As television became saturated with discussion of the possible fallout of the court’s decision, PEMRA sprang into action on behalf of an agitated government. It issued a warning to all private TV networks that any sub judice matters related to the election were off-limits, to avoid what it termed “media trials.”
A few days after the warning from the regulators, activist lawyers and opposition party workers led a rally outside the Supreme Court. Under a hail of stones, Musharraf’s opponents demonstrated and scuffled with security forces on Constitution Avenue, obscured in a haze of tear gas. Dozens of TV reporters covered the rally, and when police began cutting camera wires, the journalists got swept up in the protest.
“Imagine if one of us shows up on air with a bruise tomorrow,” a TV anchor had asked me during that march in June. This time, the images left little to the imagination: police beating journalists with batons, well-known journalists with bleeding heads and broken bones being rushed off in ambulances. The provocation by police notwithstanding, the media had once again become part of a story they set out to cover.

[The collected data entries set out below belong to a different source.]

(* ================================================================== *)
(** ** A concrete instance of the parameters and a concrete device tree *)

Module Example.

(** Value of a hexadecimal digit. *)
Definition hex_digit (c : ascii) : option Z :=
  let n := Z.of_nat (nat_of_ascii c) in
  if (48 <=? n) && (n <=? 57) then Some (n - 48)
  else if (97 <=? n) && (n <=? 102) then Some (n - 87)
  else if (65 <=? n) && (n <=? 70) then Some (n - 55)
  else None.

Fixpoint hex_value (acc : Z) (s : string) : option Z :=
  match s with
  | EmptyString => Some acc
  | String c rest =>
      match hex_digit c with
      | Some d => hex_value (16 * acc + d) rest
      | None => None
      end
  end.

(** Text to number in base 16 for plain digit strings: 0 when the text is
    empty, has another character or the value does not fit. *)
Definition parse_hex (limit : Z) (s : string) : Z :=
  match s with
  | EmptyString => 0
  | _ => match hex_value 0 s with
         | Some v => if v <? limit then v else 0
         | None => 0
         end
  end.

(** An input mapper that only stores what it is given. *)
Record Recorder := mk_Recorder {
  rec_recording : bool;
  rec_frames : list (list input_event)
}.

#[export] Instance externals : Externals := {|
  isExtraDeviceSupported := fun _ _ => false;
  getExtraDeviceName := fun _ _ => EmptyString;
  trimmed := fun s => s;
  toUShort16 := parse_hex 65536;
  toULongLong16 := parse_hex 18446744073709551616;
  uninitialised_hidrwNode := 0
|}.

#[export] Instance recorder : InputMapperModel := {|
  InputMapper := Recorder;
  InputMapper_new := fun _ => mk_Recorder false [];
  recordingMode := rec_recording;
  addEvents := fun r evs => mk_Recorder (rec_recording r) (rec_frames r ++ [evs]);
  resetState := fun r => mk_Recorder (rec_recording r) []
|}.

Definition spotlight_uevent : TextFile :=
  Some ["DRIVER=hid-generic";
        "HID_ID=0003:0000046D:0000C53E";
        "HID_NAME=Logitech USB Receiver";
        "HID_PHYS=usb-0000:00:14.0-2/input0";
        "HID_UNIQ="].

(** Interface with an input sub-tree: one event node with relative motion. *)
Definition dir_input : HidDir :=
  mk_HidDir true spotlight_uevent true true
    [mk_InputDir (Some "046d") (Some "c53e")
       [mk_EventDir "capabilities" None;
        mk_EventDir "event5" (Some ["MAJOR=13"; "MINOR=69"; "DEVNAME=input/event5"])]
       (Some "usb-0000:00:14.0-2/input0") (Some "17") (Some "3")]
    false false [].

(** Interface of the same device without an input sub-tree: one hidraw node. *)
Definition dir_hidraw : HidDir :=
  mk_HidDir true spotlight_uevent false false []
    true true
    [mk_HidrawDir "hidraw1" (Some ["MAJOR=243"; "MINOR=1"; "DEVNAME=hidraw1"])].

(** A keyboard that is not in any supported-device list. *)
Definition dir_other : HidDir :=
  mk_HidDir true
    (Some ["HID_ID=0003:000004F2:00000112"; "HID_NAME=Keyboard";
           "HID_PHYS=usb-0000:00:14.0-1/input0"])
    false false [] false false [].

Definition all_access : string → bool := fun _ => true.

(** The device exposes an event interface and a hidraw interface. *)
Definition tree_full : DeviceTree :=
  mk_DeviceTree true true [dir_other; dir_input; dir_hidraw] all_access all_access.

(** The device exposes an event interface only. *)
Definition tree_event_only : DeviceTree :=
  mk_DeviceTree true true [dir_other; dir_input] all_access all_access.

(** The hidraw interface is enumerated before the event interface. *)
Definition tree_hidraw_first : DeviceTree :=
  mk_DeviceTree true true [dir_hidraw; dir_input] all_access all_access.

(** [tree_full] after the [uevent] file of the event interface has become
    unreadable. *)
Definition dir_input_unreadable : HidDir :=
  mk_HidDir true None true true (hd_input dir_input) false false [].

Definition tree_degraded : DeviceTree :=
  mk_DeviceTree true true [dir_other; dir_input_unreadable; dir_hidraw]
                all_access all_access.

Definition tree_missing : DeviceTree :=
  mk_DeviceTree false false [] all_access all_access.

Definition tree_unlistable : DeviceTree :=
  mk_DeviceTree true false [dir_input] all_access all_access.

Definition spotlight_id : DeviceId :=
  mk_DeviceId 0x46d 0xc53e "usb-0000:00:14.0-2".

(** Every open succeeds: the event node on descriptor 7, the hidraw node
    on descriptor 8; the event node reports EV_SYN, EV_KEY, EV_REL with
    both axes; nothing is grabbed by someone else; writes succeed. *)
Definition os_ok : OS :=
  mk_OS (fun path m => if String.eqb path "/dev/input/event5" then 7 else 8)
        (fun _ => Some 0x17) (fun _ => 3) (fun _ => 0) (fun _ => true)
        (fun _ bytes => Z.of_nat (length bytes)).

(** As [os_ok], but the hidraw node cannot be opened. *)
Definition os_no_hidraw : OS :=
  mk_OS (fun path m => if String.eqb path "/dev/input/event5" then 7 else -1)
        (fun _ => Some 0x17) (fun _ => 3) (fun _ => 0) (fun _ => true)
        (fun _ bytes => -1).

(** As [os_ok] at a later moment, when other descriptors are free: the
    event node opens as [event] and the hidraw node as [hidraw]. *)
Definition os_next (event hidraw : Z) : OS :=
  mk_OS (fun path m => if String.eqb path "/dev/input/event5" then event
                       else hidraw)
        (fun _ => Some 0x17) (fun _ => 3) (fun _ => 0) (fun _ => true)
        (fun _ bytes => Z.of_nat (length bytes)).

Definition ev (t c v : Z) : input_event := mk_input_event (0, 0) t c v.

(** The state in which [connectDevice()] on [tree_full] calls
    [connectSubDevices]. *)
Definition selected : Spotlight :=
  default (initial_Spotlight [] true)
          (select_device tree_full default_DeviceId (initial_Spotlight [] true)).

(** The object after the constructor's [connectDevice()] on [tree_full]:
    the event node and the hidraw node are connected. *)
Definition connected : Spotlight :=
  (connectDevice tree_full os_ok default_DeviceId (initial_Spotlight [] true)).2.

Definition connected_device : Device :=
  default default_Device (m_device connected).

(** The callback connected for the event node: its connection handle, the
    sub-device it captured and the connection. *)
Definition handler_conn : nat := 0.

Definition handler_dev : SubDevice :=
  default (mk_SubDevice EmptyString EmptyString Event 0 None false false false)
          (snd <$> activated connected !! 0%nat).


(** The same device when its hidraw interface is enumerated first: the
    sub-device list is [/dev/hidraw1; /dev/input/event5]. *)
Definition connected_hidraw_first : Spotlight :=
  (connectDevice tree_hidraw_first os_ok default_DeviceId
     (initial_Spotlight [] true)).2.

(** A pointer movement, then a key press: two frames. *)
Definition motion_frame : list input_event :=
  [ev EV_REL REL_X 5; ev EV_REL REL_Y (-3); ev EV_SYN 0 0].

Definition key_frame : list input_event :=
  [ev 4 4 0x70028; ev 1 28 1; ev EV_SYN 0 0].

Definition sample_reads : list read_result :=
  read_ok <$> (motion_frame ++ key_frame).

(** Eleven records without a synchronization marker, and the state of
    [connected] after the handler has read them. *)
Definition eleven_keys : list read_result :=
  read_ok <$> replicate 11 (ev 1 30 1).

Definition almost_full : Spotlight :=
  default connected
    (fst <$> onEventSubDeviceDataAvailable eleven_keys handler_conn handler_dev
               connected).

Definition almost_full_conn : SubDeviceConnection :=
  default default_SubDeviceConnection (conns almost_full !! handler_conn).

(** [errno] of a read on a device that has been unplugged. *)
Definition ENODEV : Z := 19.

(** The state of [connected] after the read on the event node has failed
    with [ENODEV]. *)
Definition after_read_error : Spotlight :=
  default connected
    (fst <$> deliver_activated 0 [read_fail ENODEV] connected).

(** The same failed read when the hidraw interface was enumerated first. *)
Definition after_read_error_hidraw_first : Spotlight :=
  default connected_hidraw_first
    (fst <$> deliver_activated 0 [read_fail ENODEV] connected_hidraw_first).

(** A HID directory whose [uevent] file names no id. *)
Definition dir_no_id : HidDir :=
  mk_HidDir true (Some ["DRIVER=hid-generic"; "HID_NAME=Logitech USB Receiver"])
            false false [] false false [].

(** An input directory of another device. *)
Definition input_other : InputDir :=
  mk_InputDir (Some "04f2") (Some "0112")
    [mk_EventDir "event3" (Some ["DEVNAME=input/event3"])]
    (Some "usb-0000:00:14.0-1/input0") (Some "120013") (Some "0").

(** [connected] after a pointer movement and a key press have been read. *)
Definition moved : Spotlight :=
  default connected (fst <$> deliver_activated 0 sample_reads connected).

(** [connected] after [vibrateDevice(10)]. *)
Definition vibrated : Spotlight := (vibrateDevice os_ok 10 connected).2.

(** The state in which [connectSubDevices] calls [ConnectHidrawSubDevices]. *)
Definition event_connected : Spotlight := (ConnectEventSubDevices os_ok selected).2.

Definition event_connected_device : Device :=
  default default_Device (m_device event_connected).

(** Qt's big-endian encoding of [quint16] and [quint32]; a read past the
    end yields 0. *)
Definition qt_u16 : StreamOps Z :=
  mk_StreamOps
    (fun v => [(v / 256) `mod` 256; v `mod` 256])
    (fun s => match s with
              | a :: b :: rest => (a * 256 + b, rest)
              | _ => (0, [])
              end).

Definition qt_u32 : StreamOps Z :=
  mk_StreamOps
    (fun v => [(v / 16777216) `mod` 256; (v / 65536) `mod` 256;
               (v / 256) `mod` 256; v `mod` 256])
    (fun s => match s with
              | a :: b :: c :: d :: rest =>
                  (((a * 256 + b) * 256 + c) * 256 + d, rest)
              | _ => (0, [])
              end).

(** [qint32] as Qt writes it: the two's complement in four bytes. *)
Definition qt_i32 : StreamOps Z :=
  mk_StreamOps
    (fun v => put qt_u32 (v `mod` 2 ^ 32))
    (fun s => let '(u, rest) := get qt_u32 s in
              (if u <? 2 ^ 31 then u else u - 2 ^ 32, rest)).

(** Stream operators of [DeviceInputEvent] that write the three members
    in order. *)
Definition event_ops : StreamOps DeviceInputEvent :=
  mk_StreamOps
    (fun die => put qt_u16 (die_type die) ++ put qt_u16 (die_code die)
                ++ put qt_i32 (die_value die))
    (fun s => let '(t, s) := get qt_u16 s in
              let '(c, s) := get qt_u16 s in
              let '(v, s) := get qt_i32 s in
              (mk_DeviceInputEvent t c v, s)).

Definition fits_quint16 (n : Z) : Prop := 0 ≤ n < 65536.

Definition valid_event (die : DeviceInputEvent) : Prop :=
  fits_quint16 (die_type die) ∧ fits_quint16 (die_code die)
  ∧ - 2 ^ 31 ≤ die_value die < 2 ^ 31.

(** A key sequence as the list of its key codes. *)
Definition key_ops : StreamOps (list Z) := vector_ops qt_u32 qt_u32.

Definition valid_keys (ks : list Z) : Prop :=
  Forall fits_quint32 ks ∧ Z.of_nat (length ks) < 2 ^ 32.

(** Alt+Tab: the key sequence, the events of press and release and the
    modifier bits. *)
Definition alt_tab : NativeKeySequence (list Z) :=
  mk_NativeKeySequence [0x08000001]
    [[mk_DeviceInputEvent 1 56 1; mk_DeviceInputEvent 0 0 0];
     [mk_DeviceInputEvent 1 15 1; mk_DeviceInputEvent 0 0 0];
     [mk_DeviceInputEvent 1 15 0; mk_DeviceInputEvent 0 0 0];
     [mk_DeviceInputEvent 1 56 0; mk_DeviceInputEvent 0 0 0]]
    [4].

End Example.

(* ================================================================== *)
(** * Properties of the scanner *)

Section ScannerProofs.
Context `{Externals}.

Lemma DeviceId_eqb_eq a b : DeviceId_eqb a b = true ↔ a = b.
Proof.
  destruct a as [v1 p1 s1], b as [v2 p2 s2]; unfold DeviceId_eqb; simpl.
  rewrite !andb_true_iff, !Z.eqb_eq, String.eqb_eq.
  split; [intros [[-> ->] ->]; reflexivity | intros [= -> -> ->]; auto].
Qed.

It was another failure, but the story does not end there. Musharraf was reelected president in a controversial and largely boycotted legislative vote on October 6, after promising to relinquish his military position if he won. The more important general elections are in December and January, and will determine the makeup of parliament and the next prime minister. For the private broadcasters, it is a chance to shake off two distinct breakdowns in their mission—one in which they let the state bully them and another in which their hostility toward Musharraf got the better of them—and find that crucial balance between detached observer and force for social change.

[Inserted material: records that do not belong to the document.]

(** * vtctldclient query commands (go/cmd/vtctldclient/command/query.go)

    A shallow embedding of the four command handlers
    [commandExecuteFetchAsApp], [commandExecuteFetchAsDBA],
    [commandExecuteMultiFetchAsDBA] and [commandGetUnresolvedTransactions],
    together with the flag registration of [init].

    The handlers are sequential Go functions with effects on the outside
    world: the argument-parsing checkpoint, one gRPC call, and writes to
    the output stream.  They are embedded in a small monad that records
    every effect in a chronological trace and carries Go's [error] return
    value; the trace survives a failure, so that what had been written
    before an error is observable. *)

From Stdlib Require Import String Ascii List ZArith NArith Bool Arith Lia.
Import ListNotations.
Local Open Scope string_scope.
Local Open Scope list_scope.

(** ** Errors *)

(** Modelled from the spec: the error taxonomy of section 7.  Go's [error]
    values are opaque to query.go, which only ever passes them on; the
    payload is the message. *)
Inductive error : Type :=
| MalformedIdentity (token : string)
| TransportOrServerError (msg : string)
| EncodingError (msg : string).

(** A Go result pair [(v, err)]: either [err != nil] or a value. *)
Inductive outcome (A : Type) : Type :=
| Ok (a : A)
| Err (e : error).
Arguments Ok {A} a.
Arguments Err {A} e.

Definition isOk {A : Type} (r : outcome A) : bool :=
  match r with Ok _ => true | Err _ => false end.
Lemma non_json_request_witness :
  (status_of (fst (process_document Demo.dump Demo.size Demo.iso Demo.parser
                     Demo.cfg0 Demo.env0 Demo.many_parts Demo.empty_dir)) = 200
   \/ status_of (fst (process_document Demo.dump Demo.size Demo.iso Demo.parser
                        Demo.cfg0 Demo.env0 Demo.many_parts Demo.empty_dir)) = 400
   \/ status_of (fst (process_document Demo.dump Demo.size Demo.iso Demo.parser
                        Demo.cfg0 Demo.env0 Demo.many_parts Demo.empty_dir)) = 413)
  /\ (forall x,
        fst (process_document Demo.dump Demo.size Demo.iso Demo.parser
               Demo.cfg0 Demo.env0 Demo.many_parts Demo.empty_dir) = Unhandled x <->
        x = RequestEntityTooLarge
        /\ request_files Demo.parser Demo.many_parts = None).
Proof. apply non_json_request_never_500. reflexivity. Defined.

Lemma upload_within_limit_witness :
  exists body st' size,
    process_document Demo.dump Demo.size Demo.iso Demo.parser Demo.cfg0 Demo.env0
      Demo.upload_bytes Demo.empty_dir = (Response 200 body, st')
    /\ json_path body ["filename"]%string = Some (jstr "blob.bin")
    /\ json_path body ["statistics"; "size_bytes"]%string = Some (JInt (Z.of_nat size))
    /\ (size <= 4)%nat.
Proof.
  apply (upload_within_limit_accepted Demo.dump Demo.size Demo.iso Demo.parser
           Demo.cfg0 Demo.env0 Demo.upload_bytes Demo.empty_dir
           [(py "file", {| filename := py "blob.bin"; stream := [x68; xff; xfe; x69] |})]
           {| filename := py "blob.bin"; stream := [x68; xff; xfe; x69] |});
    [reflexivity | reflexivity | reflexivity | discriminate | simpl; lia].
Defined.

“The Great Debate,” broadcast on GEO a few days before Musharraf was reelected, appeared to be a step in this direction. Because of the opposition boycott, there was only one candidate with a chance of winning, and it was essentially a debate between Musharraf’s supporters and his opponents. Tensions were running high in the studio. Hamid Mir co-hosted the first debate of its kind in Pakistan’s history, and millions watched as the panelists argued over issues ranging from the president’s personal character to the nature of economic growth in the country.
At one point, a government defense lawyer unleashed a rant against an opposition leader. A string of obscenities poured forth as the hosts lost control of the belligerent guests. The debate ended prematurely, before the audience got to ask questions.

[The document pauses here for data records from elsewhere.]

(** What an emitted record is made of. *)
Lemma track_to_listen_fields (track_obj : dict) (listen : value) :
  track_to_listen track_obj = Ret (Some listen) ->
  exists (date : dict) (uts : value) (listened_at : Z)
         (track_name artist_name : string) (album_name : option string),
    py_get track_obj "date" = VDict date /\
    lookup "uts" date = Some uts /\
    py_int uts = Ret listened_at /\
    get_text (py_get track_obj "name") = Ret (Some track_name) /\
    get_text (py_get track_obj "artist") = Ret (Some artist_name) /\
    get_text (py_get track_obj "album") = Ret album_name /\
    listen = listen_record listened_at track_name artist_name album_name.
Proof.
  rewrite track_to_listen_eq.
  destruct (now_playing track_obj); [discriminate|].
  destruct (py_get track_obj "date") as [| | | | |?|date] eqn:Hdate;
    try discriminate.
  destruct (lookup "uts" date) as [uts|] eqn:Huts; [|discriminate].
  destruct (py_int uts) as [n|[]] eqn:Hint; try discriminate.
  unfold texts.
  destruct (get_text (py_get track_obj "name")) as [otn|]; [|discriminate].
  destruct (get_text (py_get track_obj "artist")) as [oan|]; [|discriminate].
  destruct (get_text (py_get track_obj "album")) as [al|]; [|discriminate].
  destruct (falsy otn) eqn:Hn; [discriminate|].
  destruct (falsy oan) eqn:Ha; [discriminate|].
  simpl. intros [= <-].
  destruct (falsy_false _ Hn) as (tn & -> & _).
  destruct (falsy_false _ Ha) as (an & -> & _).
  exists date, uts, n, tn, an, al. simpl. repeat split; auto.
Qed.

(** X15: the line that the loop writes for a record it accepts is the
    JSON object with [listened_at] first, the integer read from
    [date.uts], and [track_metadata] second, holding [track_name],
    [artist_name] and, when there is album text, [release_name], the texts
    that [get_text] gave, in this order, with [", "] and [": "] between;
    the loop puts that line and a newline after what the file held. *)
Theorem listen_line_format (t : dict) (listen : value) (line old : string)
    (output_path : string) (w : world) :
  track_to_listen t = Ret (Some listen) ->
  dumps listen = Ret line ->
  has_surrogate line = false ->
  fs w output_path = Some old ->
  exists (date : dict) (uts : value) (listened_at : Z)
         (track_name artist_name : string) (album_name : option string),
    py_get t "date" = VDict date /\
    lookup "uts" date = Some uts /\
    py_int uts = Ret listened_at /\
    get_text (py_get t "name") = Ret (Some track_name) /\
    get_text (py_get t "artist") = Ret (Some artist_name) /\
    get_text (py_get t "album") = Ret album_name /\
    line = listen_line listened_at track_name artist_name album_name /\
    fst (write_tracks output_path [t] 0 w) = Ret 1%nat /\
    fs (snd (write_tracks output_path [t] 0 w)) output_path
    = Some (old ++ listen_line listened_at track_name artist_name album_name
                ++ nl).
Proof.
  intros Ht Hd Hs Hold.
  destruct (track_to_listen_fields t listen Ht)
    as (date & uts & n & tn & an & al & H1 & H2 & H3 & H4 & H5 & H6 & ->).
  exists date, uts, n, tn, an, al.
  assert (Hl : line = listen_line n tn an al).
  { rewrite dumps_listen_record in Hd. destruct (int_str n); [|discriminate].
    now injection Hd as <-. }
  subst line.
  destruct (write_tracks_run [t] output_path 0 w old Hold) as (R1 & R2 & _).
  rewrite R1, R2. cbn [outcome emitted]. rewrite Ht, Hd, has_surrogate_line, Hs.
  rewrite append_nil_r. repeat split; auto.
Qed.

Lemma outcome_count (tracks : list dict) (written total : nat) :
  outcome tracks written = Ret total ->
  (total + skipped tracks = written + List.length tracks)%nat.
Proof.
  revert written. induction tracks as [|t tracks IH]; simpl; intros written.
  - intros [= <-]. lia.
  - destruct (track_to_listen t) as [[l|]|e]; [| |discriminate].
    + destruct (dumps l) as [line|e]; [|discriminate].
      destruct (has_surrogate (line ++ nl)); [discriminate|].
      intros H. apply IH in H. lia.
    + intros H. apply IH in H. lia.
Qed.

Lemma write_tracks_outcome (tracks : list dict) (output_path : string)
    (written : nat) (w : world) :
  fst (write_tracks output_path tracks written w) = outcome tracks written.
Proof.
  revert written w. induction tracks as [|t tracks IH]; intros written w.
  - reflexivity.
  - rewrite write_tracks_cons. cbn [outcome].
    destruct (track_to_listen t) as [[l|]|e]; [| apply IH | reflexivity].
    destruct (dumps l) as [line|e]; [|reflexivity].
    destruct (has_surrogate (line ++ nl)); [reflexivity | apply IH].
Qed.

(** X16: when no conversion raises and every accepted record has a line
    that the file can hold, the loop returns, and every record is either
    written or skipped: the count returned and the number of skipped
    records add up to the number of records, so the count never exceeds
    it. *)
Theorem written_plus_skipped (tracks : list dict) (records : list value)
    (lns : list string) (output_path : string) (w : world) :
  listens_of tracks = Ret records ->
  Forall2 line_of records lns ->
  exists written,
    fst (write_tracks output_path tracks 0 w) = Ret written
    /\ (written + skipped tracks = List.length tracks)%nat
    /\ (written <= List.length tracks)%nat.
Proof.
  intros Hrec Hlines. exists (List.length records).
  destruct (listens_of_run tracks records lns 0 Hrec Hlines) as [Ho _].
  pose proof (outcome_count tracks 0 _ Ho) as Hc.
  rewrite write_tracks_outcome, Ho. simpl in *. repeat split; lia.
Qed.

(** ** More on the pipeline *)

(** X17: when the input file is missing, or is not valid JSON, [main]
    raises (with [FileNotFoundError] when the file is missing) and leaves
    the world as it was: no output file is made or emptied and nothing is
    printed. *)
Theorem main_input_failure (w : world) :
  (fs w INPUT_FILE = None
   \/ exists data e, fs w INPUT_FILE = Some data /\ json_load data = Raise e) ->
  exists e, main w = (Raise e, w)
            /\ (fs w INPUT_FILE = None -> e = FileNotFoundError).
Proof.
  intros [Hin | (data & e & Hin & Hload)].
  - exists FileNotFoundError. split; [|reflexivity].
    apply main_raises. now apply write_listens_jsonl_missing.
  - exists e. split; [|rewrite Hin; discriminate].
    apply main_raises. now apply write_listens_jsonl_unparsed with (data := data).
Qed.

GEO decided to air the show in its entirety, and Iftikhar Ahmad, Mir’s co-host, delivered an on-air commentary after the broadcast:
Ladies and gentlemen, I didn’t expect the debate to end like this. I thought the lessons of tolerance we give to others, we could practice ourselves. We had hoped that the Pakistani public could have learned that we all have the patience to learn each others’ points of view. Only then can we move forward as a nation .We hope that the role GEO is playing to move the country forward, to reform society, to create a tolerant, patient, and balanced society, a society that can understand each other and work together to solve their problems—I hope this role will continue.
Just like that, in the debate between Pervez Musharraf’s supporters and opponents, it was the broadcasters who scored an important victory. The politicians had embarrassed themselves, and the journalists managed to rise above it, to establish themselves as a fair voice of reason.